Policy Training

Taking Compute to Data

Policy Training

Taking Compute to Data

Jason M. Coposky

@jason_coposky

Executive Director, iRODS Consortium

June 25-28, 2019

iRODS User Group Meeting

University of Utrecht, NL

The Compute to Data Use Case

Data is assumed to already be routed to an appropriate storage resource

Goals - Develop generic interface concept for compute

  • Develop a metadata driven interface for labeling resources which provide computational capabilities
    • ultimately relies upon convention
  • Separate configuration from implementation
    • isolate deployment specific concepts
  • Consider a rule base as an extension of iRODS
    • rules are not just data management policy

"Compute To Data" Pattern - Salient Features

Implemented as an iRODS rulebase: following the Template Method pattern

  1. If necessary, replicate input data to an appropriate resource
  2. Check permissions
  3. Launch compute container (Docker) :
    1. Process input data via Jupyter notebook
    2.  Save results
  4. Register the resultant directory into iRODS
  5. Apply metadata to newly registered results

Components of the System

System Component

Job Initialization

Container Technology

User Provided Compute

Implementation

iRODS Rule Base

Docker

Jupyter Notebook

Getting Started

git clone https://github.com/irods/irods_training
sudo apt-get -y install \
   irods-externals-cmake3.5.2-0 \
   irods-externals-clang3.8-0 \
   irods-externals-qpid-with-proton0.34-0 \
   irods-dev
export PATH=/opt/irods-externals/cmake3.5.2-0/bin:$PATH

Clone irods_training repository and configure build tools

As the ubuntu user (if necessary)

Getting Started

cd
mkdir build_compute_to_data
cd build_compute_to_data
cmake ../irods_training/advanced/hpc_compute_to_data
make package
sudo dpkg -i irods-hpc-compute-to-data-example_4.2.6~xenial_amd64.deb

cd
mkdir build_register_microservice
cd build_register_microservice
cmake ../irods_training/advanced/hpc_compute_to_data/msvc__msiregister_as_admin/
make package
sudo dpkg -i irods-microservice-register_as_admin-4.2.6-ubuntu16-x86_64.deb

Build and Install packages for the compute-to-data example

cd /home/ubuntu/irods_training/advanced/hpc_compute_to_data/jupyter_notebook

docker build -t testimages/jupyter-digital-filter .

Build Docker image for processing

Getting Started

Install python's pip package

Make sure the Python rule engine plugin is installed.

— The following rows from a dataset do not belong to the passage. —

(* ===== verification/Paths.v ===== *)
(** * Paths (dappco.re/go: core.CleanPath, core.PathJoin, ...)

    The path functions of the core library as an interface, what the extraction
    of bundles relies on, and an implementation by the rules of Go's
    path/filepath on which concrete paths are computed. *)

From Stdlib Require Import Ascii.
From S2P Require Import Prelude.

(** ** Strings *)

(** [core.HasPrefix(s, prefix)]. *)
Definition HasPrefix (s prefix : string) : bool := String.prefix prefix s.

Lemma app_assoc_string (a b c : string) : (a +:+ b) +:+ c = a +:+ (b +:+ c).
Proof. induction a as [|x a IH]; [done|]. exact (f_equal (String.String x) IH). Qed.

Lemma app_nil_string (a : string) : a +:+ EmptyString = a.
Proof. induction a as [|x a IH]; [done|]. exact (f_equal (String.String x) IH). Qed.

Lemma HasPrefix_app s p : HasPrefix s p = true <-> exists r, s = p +:+ r.
Proof.
  unfold HasPrefix. revert s. induction p as [|c p IH]; intros s.
  - split; [intros _; by exists s|]. intros _. by destruct s.
  - destruct s as [|d s]; cbn [String.prefix].
    + split; [done|]. by intros [r Hr].
    + destruct (ascii_dec c d) as [->|Hne].
      * rewrite IH. split; intros [r Hr]; exists r; [by rewrite Hr|]. by injection Hr.
      * split; [done|]. intros [r Hr]. by injection Hr.
Qed.

Definition slash : ascii := "/".
Definition PathSeparator : string := "/".

(** The pieces of a path between its slashes. *)
Fixpoint segments (p : string) : list string :=
  match p with
  | EmptyString => [EmptyString]
  | String.String c p =>
      if decide (c = slash) then EmptyString :: segments p
      else match segments p with
           | [] => [String.String c EmptyString]
           | s :: ss => String.String c s :: ss
           end
  end.

Lemma segments_ne p : segments p <> [].
Proof. destruct p as [|c p]; [done|]. cbn. case_decide; [done|]. by destruct (segments p). Qed.

Lemma segments_app p q : segments (p +:+ String.String slash q) = segments p ++ segments q.
Proof.
  induction p as [|c p IH]; [done|].
  change (String.String c p +:+ String.String slash q) with (String.String c (p +:+ String.String slash q)).
  cbn [segments]. case_decide; [by rewrite IH|]. rewrite IH.
  pose proof (segments_ne p). by destruct (segments p).
Qed.

(** A piece has no slash. *)
Definition no_slash (s : string) : Prop := segments s = [s].

Fixpoint join (ss : list string) : string :=
  match ss with
  | [] => EmptyString
  | [s] => s
  | s :: ss => s +:+ String.String slash (join ss)
  end.

Lemma segments_join ss : Forall no_slash ss -> ss <> [] -> segments (join ss) = ss.
Proof.
  induction ss as [|s ss IH]; intros Hall Hne; [done|]. inversion Hall as [|? ? Hs Hss]; subst.
  destruct ss as [|s' ss]; [exact Hs|]. change (join (s :: s' :: ss)) with (s +:+ String.String slash (join (s' :: ss))).
  rewrite segments_app, Hs, IH by done. done.
Qed.

Lemma segments_no_slash p s : s ∈ segments p -> no_slash s.
Proof.
  revert s. induction p as [|c p IH]; intros s; cbn.
  - intros ->%list_elem_of_singleton. done.
  - case_decide as Hc.
    + intros [->|Hs]%elem_of_cons; [done|by apply IH].
    + pose proof (segments_ne p). destruct (segments p) as [|s0 ss] eqn:Hp; [done|].
      intros [->|Hs]%elem_of_cons; [|apply IH; by right].
      assert (H0 : no_slash s0) by (apply IH; by left). unfold no_slash in *. cbn. rewrite decide_False by done. by rewrite H0.
Qed.

(** ** The interface *)
Class CorePath : Type := {
  CleanPath : string -> string;
  PathJoin : list string -> string;
  PathIsAbs : string -> bool;
  PathParent : string -> string;
  PathBase : string -> string;
  PathAbs : string -> error + string
}.

(** Documented behaviour: an absolute path has an absolute continuation,
    [PathAbs] gives an absolute path, and a clean absolute path has no [..]. *)
Class CorePathLaws `{CorePath} : Prop := {
  absolute_app p q : PathIsAbs p = true -> PathIsAbs (p +:+ q) = true;
  abs_absolute p q : PathAbs p = inr q -> PathIsAbs (CleanPath q) = true;
  clean_absolute p : PathIsAbs (CleanPath p) = true -> ".."%string ∉ segments (CleanPath p)
}.

(** [p] is [root] or below it. *)
Definition inside (root p : string) : Prop :=
  p = root \/ exists rest, p = root +:+ PathSeparator +:+ rest /\ ".."%string ∉ segments p.

(** ** Lexical paths *)

(** Go's [filepath.Clean] on the pieces of a path, the result in reverse. *)
Fixpoint clean_pieces (rooted : bool) (ss acc : list string) : list string :=
  match ss with
  | [] => acc
  | s :: ss =>
      if decide (s = EmptyString \/ s = "."%string) then clean_pieces rooted ss acc
      else if decide (s = ".."%string) then
        match acc with
        | [] => clean_pieces rooted ss (if rooted then [] else [".."%string])
        | a :: acc' => if decide (a = ".."%string) then clean_pieces rooted ss (".."%string :: acc)
                       else clean_pieces rooted ss acc'
        end
      else clean_pieces rooted ss (s :: acc)
  end.
Definition lex_rooted (p : string) : bool := HasPrefix p PathSeparator.
Definition lex_clean (p : string) : string :=
  let ss := reverse (clean_pieces (lex_rooted p) (segments p) []) in
  if lex_rooted p then String.String slash (join ss)
  else match ss with [] => "."%string | _ => join ss end.

(** The working directory is the root. *)
#[export] Instance lex_paths : CorePath := {
  CleanPath := lex_clean;
  PathJoin ss := match filter (fun s => s <> EmptyString) ss with [] => EmptyString | ss => lex_clean (join ss) end;
  PathIsAbs := lex_rooted;
  PathParent p := lex_clean (join (reverse (tail (reverse (segments p)))));
  PathBase p := default "."%string (last (filter (fun s => s <> EmptyString) (segments p)));
  PathAbs p := inr (lex_clean (if lex_rooted p then p else String.String slash p))
}.

(** A piece that a clean path may have. *)
Definition piece (s : string) : Prop := s <> EmptyString /\ no_slash s.

Lemma clean_pieces_ok rooted ss acc :
  Forall no_slash ss -> Forall piece acc ->
  Forall piece (clean_pieces rooted ss acc) /\
  (rooted = true -> ".."%string ∉ acc -> ".."%string ∉ clean_pieces rooted ss acc).
Proof.
  revert acc. induction ss as [|s ss IH]; intros acc Hss Hacc; [done|]. inversion Hss; subst. cbn [clean_pieces].
  assert (Hdots : piece "..") by done.
  case_decide as Hs; [by apply IH|]. case_decide as Hd.
  - destruct acc as [|a acc].
    + destruct (IH (if rooted then [] else [".."%string])) as [Hi1 Hi2]; [done|destruct rooted; by repeat constructor|].
      split; [done|]. intros -> Hin. by apply Hi2.
    + inversion Hacc; subst. case_decide.
      * destruct (IH (".."%string :: a :: acc)) as [Hi1 Hi2]; [done|by constructor|]. split; [done|].
        intros Hr Hin. apply not_elem_of_cons in Hin as [Hin _]. congruence.
      * destruct (IH acc) as [Hi1 Hi2]; [done|done|]. split; [done|]. intros Hr Hin.
        apply Hi2; [done|]. by apply not_elem_of_cons in Hin as [_ Hin].
  - destruct (IH (s :: acc)) as [Hi1 Hi2]; [done|constructor; [split; [tauto|done]|done]|]. split; [done|].
    intros Hr Hin. apply Hi2; [done|]. by apply not_elem_of_cons.
Qed.

Lemma segments_pieces p : Forall no_slash (segments p).
Proof. apply Forall_forall. intros s. apply segments_no_slash. Qed.

Lemma piece_rooted s t : piece s -> lex_rooted (s +:+ t) = false.
Proof.
  intros [Hne Hs]. destruct s as [|c s]; [done|]. unfold no_slash in Hs. cbn [segments] in Hs.
  case_decide as Hc; [by injection Hs|]. change (String.String c s +:+ t) with (String.String c (s +:+ t)).
  unfold lex_rooted, HasPrefix, PathSeparator. cbn [String.prefix].
  destruct (ascii_dec "/" c) as [<-|]; [by destruct Hc|done].
Qed.

Lemma lex_rooted_clean p : lex_rooted (lex_clean p) = lex_rooted p.
Proof.
  unfold lex_clean. destruct (lex_rooted p) eqn:Hp.
  - unfold lex_rooted, HasPrefix, PathSeparator, slash. cbn [String.prefix]. destruct (ascii_dec "/" "/"); [|done].
    by destruct (join _).
  - destruct (clean_pieces_ok false (segments p) []) as [Hall _]; [apply segments_pieces|done|].
    apply Forall_reverse in Hall. destruct (reverse _) as [|s ss]; [done|]. inversion Hall; subst.
    destruct ss as [|s' ss]; [|by apply piece_rooted]. cbn [join].
    pose proof (piece_rooted s EmptyString) as Hr. rewrite app_nil_string in Hr. by apply Hr.
Qed.

#[export] Instance lex_paths_laws : CorePathLaws.
Proof.
  split; cbn [PathIsAbs CleanPath PathAbs lex_paths].
  - intros p q Hp. unfold lex_rooted in *. apply HasPrefix_app in Hp as [r ->]. apply HasPrefix_app.
    exists (r +:+ q). apply app_assoc_string.
  - intros p q [= <-]. rewrite !lex_rooted_clean. destruct (lex_rooted p) eqn:Hp; [done|].
    unfold lex_rooted, HasPrefix, PathSeparator, slash. cbn [String.prefix]. destruct (ascii_dec "/" "/"); [|done]. by destruct p.
  - intros p Hp. rewrite lex_rooted_clean in Hp. unfold lex_clean. rewrite Hp.
    destruct (clean_pieces_ok true (segments p) []) as [Hall Hno]; [apply segments_pieces|done|].
    specialize (Hno eq_refl (not_elem_of_nil _)). set (ss := clean_pieces _ _ _) in *.
    cbn [segments]. rewrite decide_True by done. intros [Hin|Hin]%elem_of_cons; [done|].
    destruct ss as [|s ss'] eqn:Hss; [cbn in Hin; by apply list_elem_of_singleton in Hin|].
    rewrite segments_join in Hin.
    + apply Hno. exact (proj1 (elem_of_reverse _ _) Hin).
    + apply Forall_reverse. eapply Forall_impl; [exact Hall|]. by intros ? [_ ?].
    + intros Hnil. apply (f_equal length) in Hnil. rewrite length_reverse in Hnil. done.
Qed.

Example clean_example : lex_clean "/srv/miners/../../etc//passwd" = "/etc/passwd"%string.
Proof. reflexivity. Qed.
Example join_example : PathJoin ["/data"; "miners"; "../../x"]%string = "/x"%string.
Proof. reflexivity. Qed.
Lemma isJSON_starts data : exists b, isJSON data = Ok b /\ (b = true <-> starts_json data).
Proof.
  unfold isJSON. destruct (trim_ends (string_of_bytes data)) as (pre & post & Hs & Hpre & _).
  destruct (Trim (string_of_bytes data)) as [|c t] eqn:Ht.
  - exists false. split; [done|]. split; [done|]. intros (pre' & c & rest & Hd & Hb & Hc).
    destruct (trim_starts pre' c rest Hb) as (rest' & Hr); [destruct Hc as [-> | ->]; done|]. congruence.
  - eexists. split; [reflexivity|]. rewrite bool_decide_eq_true. split.
    + intros Hc. exists pre, c, (t +:+ post). split_and!; [done|done|].
      rewrite <- (Ascii.ascii_N_embedding c). destruct Hc as [Hc|Hc].
      * left. by replace (Ascii.N_of_ascii c) with 123%N by lia.
      * right. by replace (Ascii.N_of_ascii c) with 91%N by lia.
    + intros (pre' & c' & rest & Hd & Hb & Hc).
      destruct (trim_starts pre' c' rest Hb) as (rest' & Hr); [destruct Hc as [-> | ->]; done|].
      rewrite <- Hd, Ht in Hr. injection Hr as -> _. by destruct Hc as [-> | ->]; [left|right].
Qed.

Lemma VerifyBundle_own t n d : VerifyBundle (mkBundle t n d (calculateChecksum d)) = true.
Proof. unfold VerifyBundle. cbn [b_Data b_Checksum]. by apply bool_decide_eq_true. Qed.

End Roundtrip.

sudo apt-get -y install irods-rule-engine-plugin-python

Add irods user to the docker group

sudo apt-get -y install python-pip

sudo usermod -aG docker irods

Getting Started

As the irods user - install the Python Docker API

sudo service irods restart

or

sudo su irods -c '~/irodsctl restart'

Restart the irods server

pip install docker --user

Further Setup and Configuration

Edit /etc/irods/server_config.json

"rule_engines": [
    {
      "instance_name": "irods_rule_engine_plugin-irods_rule_language-instance",
      "plugin_name": "irods_rule_engine_plugin-irods_rule_language",
                 ...
      "shared_memory_instance": "irods_rule_language_rule_engine"
    },
    {
      "instance_name": "irods_rule_engine_plugin-python-instance",
      "plugin_name": "irods_rule_engine_plugin-python",
      "plugin_specific_configuration": {}
    },

         . . .

Create /etc/irods/core.py with the following  import:

from compute_to_data import *

Configure Python Rule Engine Plugin

Getting Started

iadmin mkuser alice rodsuser
iadmin moduser alice password apass 

This demonstration will be run as rodsuser 'alice'

iadmin mkresc lts_resc unixfilesystem `hostname`:/tmp/irods/lts_resc
iadmin mkresc dsp_resc unixfilesystem `hostname`:/tmp/irods/dsp_resc

imeta add -R lts_resc COMPUTE_RESOURCE_ROLE LONG_TERM_STORAGE
imeta add -R dsp_resc COMPUTE_RESOURCE_ROLE SIGNAL_PROCESSING

Create two unixfilesystem resources

Annotate them with appropriate metadata given their roles

This is defined in the configuration as part of the contract

Finally ...

ubuntu$ iinit
 ERROR: environment_properties::capture: missing environment file. should be at [/home/ubuntu/.irods/irods_environment.json]
One or more fields in your iRODS environment file (irods_environment.json) are
missing; please enter them.
Enter the host name (DNS) of the server to connect to: localhost
Enter the port number: 1247
Enter your irods user name: alice
Enter your irods zone: tempZone
Those values will be added to your environment file (for use by
other iCommands) if the login succeeds.

Enter your current iRODS password:
ubuntu$ ils
/tempZone/home/alice:
ubuntu$

Remember to log in as 'alice' in the ubuntu training account:

The configuration interface

Define interfaces for any necessary conventions

  • Metadata attributes and values
  • Metadata values for implemented roles

 

Single Point of Truth - Template Method Pattern

  • execute defined preconditions
  • run user's requested container

 

Users may utilize metadata conventions within a rule to provide inputs to the generalized container service.

Reminder ...

Implemented as an iRODS rulebase: following the Template Method pattern

  1. If necessary, replicate input data to an appropriate resource
  2. Check permissions
  3. Launch compute container (Docker) :
    1. Process input data via Jupyter notebook
    2.  Save results
  4. Register the resultant directory into iRODS
  5. Apply metadata to newly registered results (but not today...)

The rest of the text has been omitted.